New works of dance and performance will be presented on 1 May in New Work: Solos and Duets. This is the inaugural edition of a platform which presents the developing works of emerging artists a vital part of what we do at Serendipity.
Our other, very popular programmes of new work, are Signatures and the Black British Dance Platform (6 May) which will showcase establishing dance practitioners from the UK and abroad.
LDIF26 will close with the much-anticipated return of the New York-based company, Shamel Pitts|TRIBE and the UK debut of Marks of RED, a multi-disciplinary performance experience that weaves together exquisite performance with bold scenography. Led by company founder, dancer/choreographer Shamel Pitts, the piece is firmly anchored in the distinctive Gaga movement style in which Pitts was trained. Drawing inspiration from sumo wrestling, butoh dance, and techno music, Pitts moulds ritual, movement, and sound into an Afrofuturist meditation on Black embodiment. (photograph by Alex Apt)
Space for discussion is central to every year's programme. Alongside the Dance Dialogue seminars, the Annual Conference (5 May) features an esteemed lineup of speakers including Brenda Dixon Gottschild, Shamel Pitts, Julie Felix MBE, Kenneth Olumuyiwa Tharp CBE, Quentin Sledge, and Marlène Myrtil. This year's festival features another new addition: Yesterday and Tomorrow: Roundtable Discussion and Dinner (2 May) which will offer participants an opportunity to reflect on the development and direction of Black British dance through a shared culinary experience curated by the celebrated Chef Lauren Wilmott, a semi-finalist on MasterChef: The Professionals.
LDIF is worth discovering in itself—it hosts 12 different countries, an array of UK and world premieres, numerous dance masterclasses and discussions galore.

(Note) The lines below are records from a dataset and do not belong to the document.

(* ===== verification/Validation.v ===== *)
(** * Package config: validation (config/validation.go)

    The checks collect messages.  Maps are visited in any order; the text of a
    float, a slice or a map in a message is that of the parameter [print]. *)

From S2P Require Import Prelude GoStrings Fmt ConfigMap.
From S2P Require NetCTX ExtCTX Config.

Implicit Types (h : Heap) (m : option nat) (key name : bytes).

(** config/validation.go [validatorRules] *)
Record validatorRules := {
  stringVals : list bytes; stringSliceVals : list bytes; boolVals : list bytes;
  floatVals : list bytes; intVals : list bytes; uintVals : list bytes;
  mapVals : list bytes; mapArrVals : list bytes;
}.

(** config/validation.go [globalValidator] *)
Definition globalValidator : validatorRules := {|
  stringVals := [bs "storefile"; bs "loglevel"; bs "logfile"]; stringSliceVals := [];
  boolVals := [bs "nocorecmds"]; floatVals := []; intVals := []; uintVals := [];
  mapVals := [bs "ext"; bs "exts"; bs "networks"]; mapArrVals := [] |}.

(** config/validation.go [networkValidator] *)
Definition networkValidator : validatorRules := {|
  stringVals := [bs "nick"; bs "altnick"; bs "username"; bs "realname"; bs "password";
                 bs "sslcert"; bs "prefix"];
  stringSliceVals := [bs "servers"];
  boolVals := [bs "ssl"; bs "nostate"; bs "nostore"; bs "noautojoin"; bs "noreconnect";
               bs "noverifycert"];
  floatVals := [bs "floodtimeout"; bs "floodstep"; bs "keepalive"]; intVals := [];
  uintVals := [bs "reconnecttimeout"; bs "floodlenpenalty"; bs "joindelay"];
  mapVals := []; mapArrVals := [bs "channels"] |}.

(** config/validation.go [channelValidator] *)
Definition channelValidator : validatorRules := {|
  stringVals := [bs "name"; bs "prefix"; bs "password"]; stringSliceVals := []; boolVals := [];
  floatVals := []; intVals := []; uintVals := []; mapVals := []; mapArrVals := [] |}.

(** config/validation.go [extCommonValidator] *)
Definition extCommonValidator : validatorRules := {|
  stringVals := []; stringSliceVals := []; boolVals := [bs "usejson"; bs "noreconnect"];
  floatVals := []; intVals := []; uintVals := [bs "reconnecttimeout"];
  mapVals := [bs "active"]; mapArrVals := [] |}.

(** config/validation.go [extGlobalValidator] *)
Definition extGlobalValidator : validatorRules := {|
  stringVals := [bs "execdir"; bs "listen"]; stringSliceVals := []; boolVals := [];
  floatVals := []; intVals := []; uintVals := []; mapVals := [bs "config"]; mapArrVals := [] |}.

(** config/validation.go [extNormalValidator] *)
Definition extNormalValidator : validatorRules := {|
  stringVals := [bs "server"; bs "exec"; bs "sslcert"; bs "unix"]; stringSliceVals := [];
  boolVals := [bs "ssl"; bs "noreconnect"; bs "noverifycert"];
  floatVals := []; intVals := []; uintVals := []; mapVals := []; mapArrVals := [] |}.

(** Type tests. *)
Definition is_str (v : val) : bool := match v with VStr _ => true | _ => false end.
Definition is_bool (v : val) : bool := match v with VBool _ => true | _ => false end.
Definition is_float (v : val) : bool := match v with VFloat _ => true | _ => false end.
Definition is_int64 (v : val) : bool := match v with VInt64 _ => true | _ => false end.
Definition is_map (v : val) : bool := match v with VMap _ => true | _ => false end.
Definition is_maps (v : val) : bool := match v with VMaps _ => true | _ => false end.

Section Validation.
Context {RO : RangeOrder bytes} (print : Heap -> val -> bytes).

(** A value as an operand of a format. *)
Definition dyn h (v : val) : value :=
  match v with
  | VStr s => VString s
  | VBool b => VOther (bs "bool") (if b then bs "true" else bs "false")
  | VInt64 z => VInt (bs "int64") z
  | VUint z => VInt (bs "uint") z
  | VFloat _ => VOther (bs "float64") (print h v)
  | VArr _ => VOther (bs "[]interface {}") (print h v)
  | VStrs _ => VOther (bs "[]string") (print h v)
  | VMaps _ => VOther (bs "[]map[string]interface {}") (print h v)
  | VChans _ => VOther (bs "[]config.Channel") (print h v)
  | VMap _ => VOther (bs "map[string]interface {}") (print h v)
  | VMp _ => VOther (bs "config.mp") (print h v)
  | VTime _ => VOther (bs "time.Time") (print h v)
  end.

(** config/validation.go:319-322 [validatorRules.validateMap]: [addErr] *)
Definition map_error h name key (kind : bytes) (v : val) : bytes :=
  Sprintf (bs "(%s) %s is %T but expected %s [%v]")
    [VString name; VString key; dyn h v; VString kind; dyn h v].

(** One of the loops over keys: an error for each key that is there with a
    value of the wrong type. *)
Definition check_keys h m name (kind : bytes) (ok : val -> bool) (keys : list bytes) : list bytes :=
  flat_map (fun key => match at_key h m key with
                       | None => []
                       | Some v => if ok v then [] else [map_error h name key kind v]
                       end) keys.

(** config/validation.go:331-346 [validatorRules.validateMap]: the loop over
    the arrays of strings *)
Definition check_slices h m name (keys : list bytes) : list bytes :=
  flat_map (fun key => match at_key h m key with
                       | None | Some (VStrs _) => []
                       | Some (VArr l) =>
                         concat (imap (fun i v =>
                           if is_str v then []
                           else [map_error h name
                                   (Sprintf (bs "%s %d") [VString key; VInt (bs "int") (Z.of_nat i + 1)])
                                   (bs "string") v]) l)
                       | Some v => [map_error h name key (bs "array") v]
                       end) keys.

(** config/validation.go [validatorRules.validateMap] *)
Definition validateMap (r : validatorRules) h name m : list bytes :=
  check_keys h m name (bs "string") is_str r.(stringVals) ++
  check_slices h m name r.(stringSliceVals) ++
  check_keys h m name (bs "bool") is_bool r.(boolVals) ++
  check_keys h m name (bs "float64") is_float r.(floatVals) ++
  check_keys h m name (bs "int") is_int64 r.(uintVals) ++
  check_keys h m name (bs "map") is_map r.(mapVals) ++
  check_keys h m name (bs "map array") is_maps r.(mapArrVals).

(** config/validation.go:297-312 [validateActive]: the loop over the networks,
    which the first value that is no array ends *)
Fixpoint active_loop h (ext : bytes) (l : list (bytes * val)) : list bytes :=
  match l with
  | [] => []
  | (activeNet, VArr acts) :: l =>
    concat (imap (fun i chval =>
      if is_str chval then []
      else [Sprintf (bs "(%s active %s) %v %d is %T but expected string [%v]")
              [VString ext; VString activeNet; VString (bs "channel"); VInt (bs "int") (Z.of_nat i + 1);
               dyn h chval; dyn h chval]]) acts) ++ active_loop h ext l
  | (activeNet, v) :: _ =>
    [Sprintf (bs "(%s active) %s is %T but expected array [%v]")
       [VString ext; VString activeNet; dyn h v; dyn h v]]
  end.

(** config/validation.go [validateActive] *)
Definition validateActive h (ext : bytes) m : list bytes := active_loop h ext (entries h m).

(** config/validation.go [validateExtChanConfig] *)
Definition validateExtChanConfig h (net : bytes) m : list bytes :=
  let addErr ch kind key v :=
    let ctx := match net with
               | _ :: _ => Sprintf (bs "ext config %s%s") [VString net; VString ch]
               | [] => Sprintf (bs "ext config%s") [VString ch]
               end in
    Sprintf (bs "(%s) %s is %T but expected %s [%v]")
      [VString ctx; VString key; dyn h v; VString kind; dyn h v] in
  flat_map (fun '(key, v) =>
    match v with
    | VMap p => flat_map (fun '(keyname, val) =>
        if is_str val then [] else [addErr (bs " " ++ key) (bs "string") keyname val]) (entries h p)
    | v => [addErr [] (bs "map") key v]
    end) (entries h m).

(** config/validation.go [validateExtNetConfig] *)
Definition validateExtNetConfig h m : list bytes :=
  let addErr net kind key v :=
    Sprintf (bs "(ext config%s) %s is %T but expected %s [%v]")
      [VString net; VString key; dyn h v; VString kind; dyn h v] in
  flat_map (fun '(key, v) =>
    match v with
    | VMap p => flat_map (fun '(keyname, val) =>
        if decide (keyname = bs "channels") then
          match val with
          | VMap chs => validateExtChanConfig h key chs
          | _ => [addErr (bs " " ++ key) (bs "map") keyname val]
          end
        else if is_str val then [] else [addErr (bs " " ++ key) (bs "string") keyname val]) (entries h p)
    | v => [addErr [] (bs "map") key v]
    end) (entries h m).

(** config/validation.go [validateExtConfig] *)
Definition validateExtConfig h m : list bytes :=
  let addErr kind key v :=
    Sprintf (bs "(ext config) %s is %T but expected %s [%v]")
      [VString key; dyn h v; VString kind; dyn h v] in
  flat_map (fun '(key, v) =>
    match v with
    | VMap p =>
      if decide (key = bs "networks") then validateExtNetConfig h p
      else if decide (key = bs "channels") then validateExtChanConfig h [] p
      else [addErr (bs "string") key v]
    | VStr _ =>
      if decide (key = bs "networks" \/ key = bs "channels") then [addErr (bs "map") key v] else []
    | _ =>
      if decide (key = bs "networks" \/ key = bs "channels") then [addErr (bs "map") key v]
      else [addErr (bs "string") key v]
    end) (entries h m).

(** [if m := ...; m != nil { ... }] *)
Definition when_map (m : option nat) (f : option nat -> list bytes) : list bytes :=
  match m with None => [] | Some _ => f m end.

(** config/validation.go [Config.validateTypes] *)
Definition validateTypes h (c : Config.Config) : list bytes :=
  let values := Config.root c in
  validateMap globalValidator h (bs "global") values ++
  validateMap networkValidator h (bs "global") values ++
  when_map (get h values (bs "networks")) (fun nets =>
    flat_map (fun '(name, netVal) =>
      match intfToMp netVal with
      | None => [Sprintf (bs "(global networks) %s is %T but expected map [%v]")
                   [VString name; dyn h netVal; dyn h netVal]]
      | net =>
        validateMap networkValidator h name net ++
        flat_map (fun ch => validateMap channelValidator h (name ++ bs " channels") ch)
          (getArr h net (bs "channels"))
      end) (entries h nets)) ++
  when_map (get h values (bs "ext")) (fun ext =>
    validateMap extCommonValidator h (bs "ext") ext ++
    validateMap extGlobalValidator h (bs "ext") ext ++
    when_map (get h ext (bs "active")) (validateActive h (bs "ext")) ++
    when_map (get h ext (bs "config")) (validateExtConfig h)) ++
  when_map (get h values (bs "exts")) (fun exts =>
    flat_map (fun '(name, extVal) =>
      match intfToMp extVal with
      | None => [Sprintf (bs "(exts) %s is %T but expected map [%v]")
                   [VString name; dyn h extVal; dyn h extVal]]
      | ext =>
        validateMap extCommonValidator h name ext ++
        validateMap extNormalValidator h name ext ++
        when_map (get h ext (bs "active")) (validateActive h name)
      end) (entries h exts)).

(** The message for a field that is missing or empty. *)
Definition require (given : bytes * bool) (fmt name : bytes) : list bytes :=
  match given with (_ :: _, true) => [] | _ => [Sprintf fmt [VString name]] end.

(** config/validation.go:123-143 [Config.validateRequired]: one network; a nil
    context panics. *)
Definition required_network h (c : Config.Config) name (netval : val) : go (list bytes) :=
  match intfToMp netval with
  | None => Ret [Sprintf (bs "(%s) Expected network to be a map, got %T") [VString name; dyn h netval]]
  | Some _ =>
    ctx ← deref (Config.Network h c name);
    Ret (match NetCTX.Servers h ctx with
         | (_ :: _, true) => []
         | _ => [Sprintf (bs "(%s) Expected at least one server.") [VString name]]
         end ++
         require (NetCTX.Nick h ctx) (bs "(%s) Nickname is required.") name ++
         require (NetCTX.Username h ctx) (bs "(%s) Username is required.") name ++
         require (NetCTX.Realname h ctx) (bs "(%s) Realname is required.") name)
  end.

(** config/validation.go [Config.validateRequired] *)
Definition validateRequired h (c : Config.Config) : go (list bytes) :=
  match get h (Config.root c) (bs "networks") with
  | None => Ret [bs "Expected at least one network."]
  | nets => go_fold (fun ers '(name, netval) => e ← required_network h c name netval; Ret (ers ++ e))
              [] (entries h nets)
  end.

Definition with_errors (c : Config.Config) (l : list bytes) : Config.Config :=
  {| Config.values := c.(Config.values); Config.errors := l; Config.filename := c.(Config.filename) |}.

(** config/validation.go [Config.addError] *)
Definition addError (c : Config.Config) (format : bytes) (args : list value) : Config.Config :=
  with_errors c (c.(Config.errors) ++ [Sprintf format args]).

(** config/validation.go [Config.Errors] *)
Definition Errors (c : Config.Config) : list bytes := c.(Config.errors).

(** config/validation.go [Config.Validate] *)
Definition Validate h (c : Config.Config) : go (bool * Config.Config) :=
  match validateTypes h c with
  | (_ :: _) as ers => Ret (false, with_errors c ers)
  | [] =>
    ers ← validateRequired h c;
    match ers with
    | _ :: _ => Ret (false, with_errors c ers)
    | [] => Ret (true, c)
    end
  end.
End Validation.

Pawlet Brookes has an eye for talent. She was the first person to bring African American choreographer Kyle Abraham to the UK in 2015, who has since made work for the Royal Ballet. Brookes also gave a UK platform to Germaine Acogny from Senegal who performed at Sadler's Wells in London the following year. And she introduced us to Haitian choreographer Jeanguy Saintus who went on to create work for Phoenix Dance.

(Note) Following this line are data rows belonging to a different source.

(* ===== verification/ConfigSpec.v ===== *)
(** * Package config: what the contexts, the tree and the checks guarantee

    The maps of a configuration form a tree: no map has two parents.  The
    invariant is kept by every operation that makes or changes maps, and with
    it a setting is visible exactly where it should be.  The last part shows
    what a successful check means, and where settings made by the program are
    refused by it. *)

From S2P Require Import Prelude GoStrings Fmt ConfigMap.
From S2P Require NetCTX ExtCTX Config Validation ConfigFile.

#[local] Existing Instances NetCTX.net_getter NetCTX.net_setter ExtCTX.ext_getter ExtCTX.ext_setter.

Implicit Types (h : Heap) (key name : bytes) (v : val) (l : nat).

(** ** Reading and writing through the heap *)

Lemma at_key_store h l key v p key' :
  at_key (store_at h l key v) p key' =
  if decide (p = Some l /\ key' = key) then Some v else at_key h p key'.
Proof.
  unfold at_key, store_at. destruct p as [l'|]; [|by rewrite decide_False by naive_solver].
  cbn. destruct (decide (l' = l)) as [->|Hl].
  - rewrite lookup_insert_eq. cbn. destruct (decide (key' = key)) as [->|Hk].
    + by rewrite lookup_insert_eq, decide_True by done.
    + rewrite lookup_insert_ne, decide_False by naive_solver.
      destruct (h !! l) as [m|]; cbn; [done|apply lookup_empty].
  - by rewrite lookup_insert_ne, decide_False by naive_solver.
Qed.

Lemma make_map_fresh h l h' :
  make_map h = (l, h') ->
  l ∉ dom h /\ dom h' = {[l]} ∪ dom h /\ (forall p key, at_key h' p key = at_key h p key) /\
  (forall key, at_key h (Some l) key = None).
Proof.
  unfold make_map. intros [= <- <-]. pose proof (is_fresh (dom h)) as Hf.
  set (l := fresh (dom h)) in *. apply not_elem_of_dom in Hf as Hn.
  assert (forall key, at_key h (Some l) key = None) as E by (intros key; unfold at_key; cbn; by rewrite Hn).
  split; [done|]. split; [by rewrite dom_insert_L|]. split; [|done].
  intros [l'|] key; [|done]. destruct (decide (l' = l)) as [->|Hl].
  - rewrite E. unfold at_key. cbn. by rewrite lookup_insert_eq.
  - unfold at_key. cbn. by rewrite lookup_insert_ne.
Qed.

Lemma dom_store h l key v : dom (store_at h l key v) = {[l]} ∪ dom h.
Proof. unfold store_at. by rewrite dom_insert_L. Qed.

Lemma put_key_Some h l key v : put_key h (Some l) key v = Ret (store_at h l key v).
Proof. done. Qed.

(** ** The tree *)

(** The maps that hang on a value. *)
Definition children (v : val) : list nat :=
  match v with
  | VMap (Some l) | VMp (Some l) => [l]
  | VMaps ls => omap id ls
  | _ => []
  end.

Definition edge h l key (l' : nat) : Prop :=
  exists v, at_key h (Some l) key = Some v /\ l' ∈ children v.

Record tree_wf h : Prop := {
  tw_closed : forall l key l', edge h l key l' -> l' ∈ dom h;
  tw_unique : forall l1 k1 l2 k2 l', edge h l1 k1 l' -> edge h l2 k2 l' -> l1 = l2 /\ k1 = k2;
}.

(** The root of a configuration hangs on nothing. *)
Record config_wf h (c : Config.Config) : Prop := {
  cf_tree : tree_wf h;
  cf_root : c.(Config.values) ∈ dom h;
  cf_top : forall l key, ~ edge h l key c.(Config.values);
}.

(** A value without maps. *)
Definition scalar v : Prop := children v = [].

Lemma edge_store h l key v l1 k1 l' :
  edge (store_at h l key v) l1 k1 l' <->
  (l1 = l /\ k1 = key /\ l' ∈ children v) \/ (~ (l1 = l /\ k1 = key) /\ edge h l1 k1 l').
Proof.
  unfold edge. setoid_rewrite at_key_store. destruct (decide (Some l1 = Some l /\ k1 = key)) as [[E ->]|Hn].
  - injection E as ->. split; [|naive_solver]. intros (w & [= <-] & Hw). by left.
  - split; [|naive_solver]. intros (w & Hw & Hc). right. split; [naive_solver|eauto].
Qed.

Lemma edge_make h l h' l1 k1 l' : make_map h = (l, h') -> edge h' l1 k1 l' <-> edge h l1 k1 l'.
Proof.
  intros H. destruct (make_map_fresh _ _ _ H) as (_ & _ & E & _). unfold edge. by setoid_rewrite E.
Qed.

Lemma store_scalar_wf h c l key v :
  config_wf h c -> l ∈ dom h -> scalar v -> config_wf (store_at h l key v) c.
Proof.
  intros [[H1 H2] H3 H4] Hl Hv.
  assert (forall l1 k1 l', edge (store_at h l key v) l1 k1 l' -> edge h l1 k1 l') as Hsub.
  { intros l1 k1 l' He. apply edge_store in He as [(_ & _ & Hc)|[_ He]]; [|done].
    rewrite Hv in Hc. by apply not_elem_of_nil in Hc. }
  split; [split|..].
  - intros l1 k1 l' He. rewrite dom_store. apply Hsub, H1 in He. set_solver.
  - intros l1 k1 l2 k2 l' He1 He2. eapply H2; by apply Hsub.
  - rewrite dom_store. set_solver.
  - intros l1 k1 He. by apply Hsub, H4 in He.
Qed.

(** A new map hung on a map that is there. *)
Lemma hang_wf h c h' made l key v :
  config_wf h c -> l ∈ dom h -> make_map h = (made, h') -> children v = [made] ->
  config_wf (store_at h' l key v) c.
Proof.
  intros [[H1 H2] H3 H4] Hl Hm Hv. destruct (make_map_fresh _ _ _ Hm) as (Hf & Hd & _ & _).
  assert (forall l1 k1 l', edge (store_at h' l key v) l1 k1 l' ->
            (l1 = l /\ k1 = key /\ l' = made) \/ (edge h l1 k1 l' /\ l' <> made)) as Hsub.
  { intros l1 k1 l' He. apply edge_store in He as [(-> & -> & Hc)|[_ He]].
    - left. rewrite Hv in Hc. by apply list_elem_of_singleton in Hc.
    - right. apply (edge_make _ _ _ _ _ _ Hm) in He. split; [done|]. intros ->. by apply H1 in He. }
  split; [split|..].
  - intros l1 k1 l' He. rewrite dom_store, Hd. apply Hsub in He as [(_ & _ & ->)|[He _]]; [set_solver|].
    apply H1 in He. set_solver.
  - intros l1 k1 l2 k2 l' He1 He2.
    apply Hsub in He1 as [(-> & -> & E)|[He1 E]], He2 as [(-> & -> & E')|[He2 E']]; try naive_solver.
  - rewrite dom_store, Hd. set_solver.
  - intros l1 k1 He. apply Hsub in He as [(_ & _ & E)|[He _]]; [|by apply H4 in He].
    rewrite E in H3. done.
Qed.

Lemma get_edge h l name l' : get h (Some l) name = Some l' -> edge h l name l'.
Proof.
  unfold get, edge. destruct (at_key h (Some l) name) as [[]|]; try done;
    intros ->; (eexists; split; [done|]); by left.
Qed.

Lemma get_store h l key v p name :
  get (store_at h l key v) p name =
  if decide (p = Some l /\ name = key) then match v with VMap q | VMp q => q | _ => None end
  else get h p name.
Proof. unfold get. rewrite at_key_store. by destruct (decide _). Qed.

Lemma get_make h l h' p name : make_map h = (l, h') -> get h' p name = get h p name.
Proof. intros H. unfold get. by destruct (make_map_fresh _ _ _ H) as (_ & _ & -> & _). Qed.

(** ** The contexts of networks *)

Lemma Network_Some h c name n :
  Config.Network h c name = Some n ->
  (name = [] /\ n = {| NetCTX.parent := None; NetCTX.network := Config.root c |}) \/
  (name <> [] /\ exists nets net, get h (Config.root c) (bs "networks") = Some nets /\
     get h (Some nets) name = Some net /\
     n = {| NetCTX.parent := Config.root c; NetCTX.network := Some net |}).
Proof.
  unfold Config.Network. destruct name as [|b name]; [intros [= <-]; by left|].
  destruct (get h (Config.root c) _) as [nets|] eqn:E1; [|done].
  destruct (get h (Some nets) _) as [net|] eqn:E2; [|done].
  intros [= <-]. right. split; [done|]. by exists nets, net.
Qed.

(** The maps of the root, of the table of networks and of two networks are
    different. *)
Lemma network_maps h c nets a la :
  config_wf h c -> get h (Config.root c) (bs "networks") = Some nets ->
  get h (Some nets) a = Some la ->
  nets <> Config.values c /\ la <> Config.values c /\ la <> nets /\
  (forall b lb, get h (Some nets) b = Some lb -> lb = la -> a = b) /\
  nets ∈ dom h /\ la ∈ dom h.
Proof.
  intros Hwf Hn Ha. pose proof (get_edge _ _ _ _ Hn) as En. pose proof (get_edge _ _ _ _ Ha) as Ea.
  pose proof (cf_top _ _ Hwf) as Ht. destruct (cf_tree _ _ Hwf) as [Hc Hu].
  split; [intros ->; by apply Ht in En|]. split; [intros ->; by apply Ht in Ea|].
  split; [intros ->; destruct (Hu _ _ _ _ _ En Ea) as [<- _]; by apply Ht in Ea|].
  split; [|split; by eapply Hc].
  intros b lb Hb ->. apply get_edge in Hb. by destruct (Hu _ _ _ _ _ Ea Hb).
Qed.

(** What is seen of a key through a context after it was set to [v] through
    the context of [a]. *)
Definition visible h (a b : bytes) (n : NetCTX.NetCTX) key key' v : option val :=
  if decide (key' = key) then
    if decide (a = b) then Some v
    else if decide (a = []) then
      match NetCTX.get_ h n key with Some w => Some w | None => Some v end
    else fetch h n key true
  else fetch h n key' true.

Lemma setting_scope_ok h c a n key v :
  config_wf h c -> Config.Network h c a = Some n -> scalar v ->
  (a = [] -> key <> bs "networks") ->
  exists h', setVal h n key v = Ret h' /\ config_wf h' c /\
    (forall b, Config.Network h' c b = Config.Network h c b) /\
    (forall b nb key', Config.Network h c b = Some nb ->
       fetch h' nb key' true = visible h a b nb key key' v).
Proof.
  intros Hwf Ha Hv Hk. unfold setVal. cbn. unfold NetCTX.set_.
  destruct (Network_Some _ _ _ _ Ha) as [[-> ->]|(Hne & nets & la & Hn & Hla & ->)].
  - specialize (Hk eq_refl). cbn [NetCTX.network]. unfold Config.root. rewrite put_key_Some.
    eexists. split; [reflexivity|]. split; [apply store_scalar_wf; [done|apply Hwf|done]|].
    assert (forall b, Config.Network (store_at h (Config.values c) key v) c b = Config.Network h c b) as Hnet.
    { intros [|x b]; [done|]. unfold Config.Network. rewrite get_store.
      rewrite decide_False by (intros [_ E]; by apply Hk).
      destruct (get h (Config.root c) (bs "networks")) as [nets|] eqn:En; [|done].
      rewrite get_store, decide_False; [done|]. intros [[= ->] _].
      apply get_edge in En. by apply (cf_top _ _ Hwf) in En. }
    split; [exact Hnet|]. intros b nb key' Hb. unfold visible, fetch. cbn [ctx_get ctx_getParent NetCTX.net_getter].
    destruct (Network_Some _ _ _ _ Hb) as [[-> ->]|(Hbne & nets & lb & Hn & Hlb & ->)];
      unfold NetCTX.get_, NetCTX.getParent, Config.root; cbn [NetCTX.network NetCTX.parent];
      rewrite !at_key_store.
    + destruct (decide (key' = key)) as [->|Hkk]; [by rewrite !decide_True by done|].
      by rewrite decide_False by naive_solver.
    + destruct (network_maps _ _ _ _ _ Hwf Hn Hlb) as (_ & Hlr & _).
      rewrite (decide_False (P := Some lb = Some (Config.values c) /\ key' = key)) by naive_solver.
      destruct (decide (key' = key)) as [->|Hkk]; [|by rewrite decide_False by naive_solver].
      rewrite decide_True by done. case_decide as E2; [by subst b|]. by case_decide.
  - cbn [NetCTX.network]. rewrite put_key_Some. destruct (network_maps _ _ _ _ _ Hwf Hn Hla)
      as (Hnr & Hlr & Hln & Hinj & _ & Hdom).
    eexists. split; [reflexivity|]. split; [by apply store_scalar_wf|].
    split.
    { intros [|x b]; [done|]. unfold Config.Network, Config.root in *. rewrite get_store.
      rewrite decide_False by naive_solver. rewrite Hn. rewrite get_store.
      by rewrite decide_False by naive_solver. }
    intros b nb key' Hb. unfold visible, fetch. cbn [ctx_get ctx_getParent NetCTX.net_getter].
    rewrite (decide_False (P := a = [])) by done.
    destruct (Network_Some _ _ _ _ Hb) as [[-> ->]|(Hbne & nets' & lb & Hn' & Hlb & ->)];
      unfold NetCTX.get_, NetCTX.getParent, Config.root in *; cbn [NetCTX.network NetCTX.parent];
      rewrite !at_key_store.
    + rewrite !(decide_False (P := Some (Config.values c) = Some la /\ key' = key)) by naive_solver.
      rewrite (decide_False (P := a = [])) by done.
      by destruct (decide (key' = key)) as [->|Hkk].
    + assert (nets' = nets) as -> by congruence.
      rewrite !(decide_False (P := Some (Config.values c) = Some la /\ key' = key)) by naive_solver.
      destruct (decide (key' = key)) as [->|Hkk]; [|by rewrite decide_False by naive_solver].
      destruct (decide (a = b)) as [->|Hab].
      * assert (lb = la) as -> by congruence. by rewrite decide_True by done.
      * rewrite decide_False; [done|]. intros [[= ->] _]. by apply Hab, (Hinj b la).
Qed.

LDIF is presented by the Serendipity Institute for Black Arts and Heritage, led with great energy and enthusiasm by Pawlet Brookes MBE. Both Serendipity and its LDIF product deserve many accolades.

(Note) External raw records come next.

(* ===== verification/CoreCmds.v ===== *)
(** * Package bot: the core commands (bot/core_commands.go)

    The commands with which users register, log in and are given access.  A
    command is given its event by the commander and works on the bot's store
    and on a writer; both are the state [env] of the computation, and stay
    changed when the command panics, since [Cmd] recovers.  What the event
    points to in the state of the network does not change while a command
    reads it.  The salt of a new password and the draws of the random numbers
    are arguments, and logging is left out. *)

From stdpp Require Import sorting.
From S2P Require Import Prelude GoStrings Hosts Fmt Effects NetworkInfo Event DispatchCore Cmd Cmds.
From S2P Require Import Channel UserModes Access StoredUser State Store.
From S2P Require Import Writer CoreText.

(** ** What the commands are made of *)

(** An error that is logged: a text, or what [strconv.ParseUint] returns for
    a number it cannot read or that is out of range. *)
Inductive failure :=
  | Failed (text : bytes)
  | NumError (num : bytes) (out_of_range : bool).

(** bot/core_commands.go:17-17 [rgxFlags]: the expression is searched for, not
    matched against the whole text, so one letter anywhere is enough. *)
Definition rgxFlags_match (s : bytes) : bool :=
  existsb (fun c => bool_decide (65 <= code c <= 90)%Z || bool_decide (97 <= code c <= 122)%Z) s.

(** [strconv.ParseUint(s, 10, 8)]: digits only, and no more than 255. *)
Definition ParseUint8 (s : bytes) : failure + Z :=
  match s with
  | [] => inl (NumError s false)
  | _ =>
    match mapM digit_val s with
    | None => inl (NumError s false)
    | Some ds =>
      let n := foldl (fun n d => n * 10 + Z.of_nat d)%Z 0%Z ds in
      if bool_decide (n <= 255)%Z then inr n else inl (NumError s true)
    end
  end.

(** bot/core_commands.go [filterFlags]: an invalid byte is written back as
    U+FFFD. *)
Definition filterFlags (flags : bytes) (check : Z -> bool) : bytes :=
  string_of_runes (List.filter (fun r => negb (check r)) (runes flags)).

(** bot/core_commands.go [userListWidth] *)
Definition userListWidth (users : list StoredUser) : nat :=
  foldl (fun minl u => let l := length u.(su_Username) in if bool_decide (minl < l) then l else minl)
    (length Text.usersListHeadUser) users.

As founder, CEO, and Artistic Director of Leicester-based Serendipity Institute for Black Arts and Heritage, Pawlet Brookes MBE launched Let's Dance International Frontiers in 2011 to showcase high-quality dance that celebrates diversity, to center perspectives from the African and African Caribbean Diaspora, and present them as cultural experiences for all audiences. LDIF offers a diverse and innovative programme that encapsulates the rich international tapestry of Leicester, featuring an array of performances, engaging discussion seminars, hands-on masterclasses, and an insightful annual conference.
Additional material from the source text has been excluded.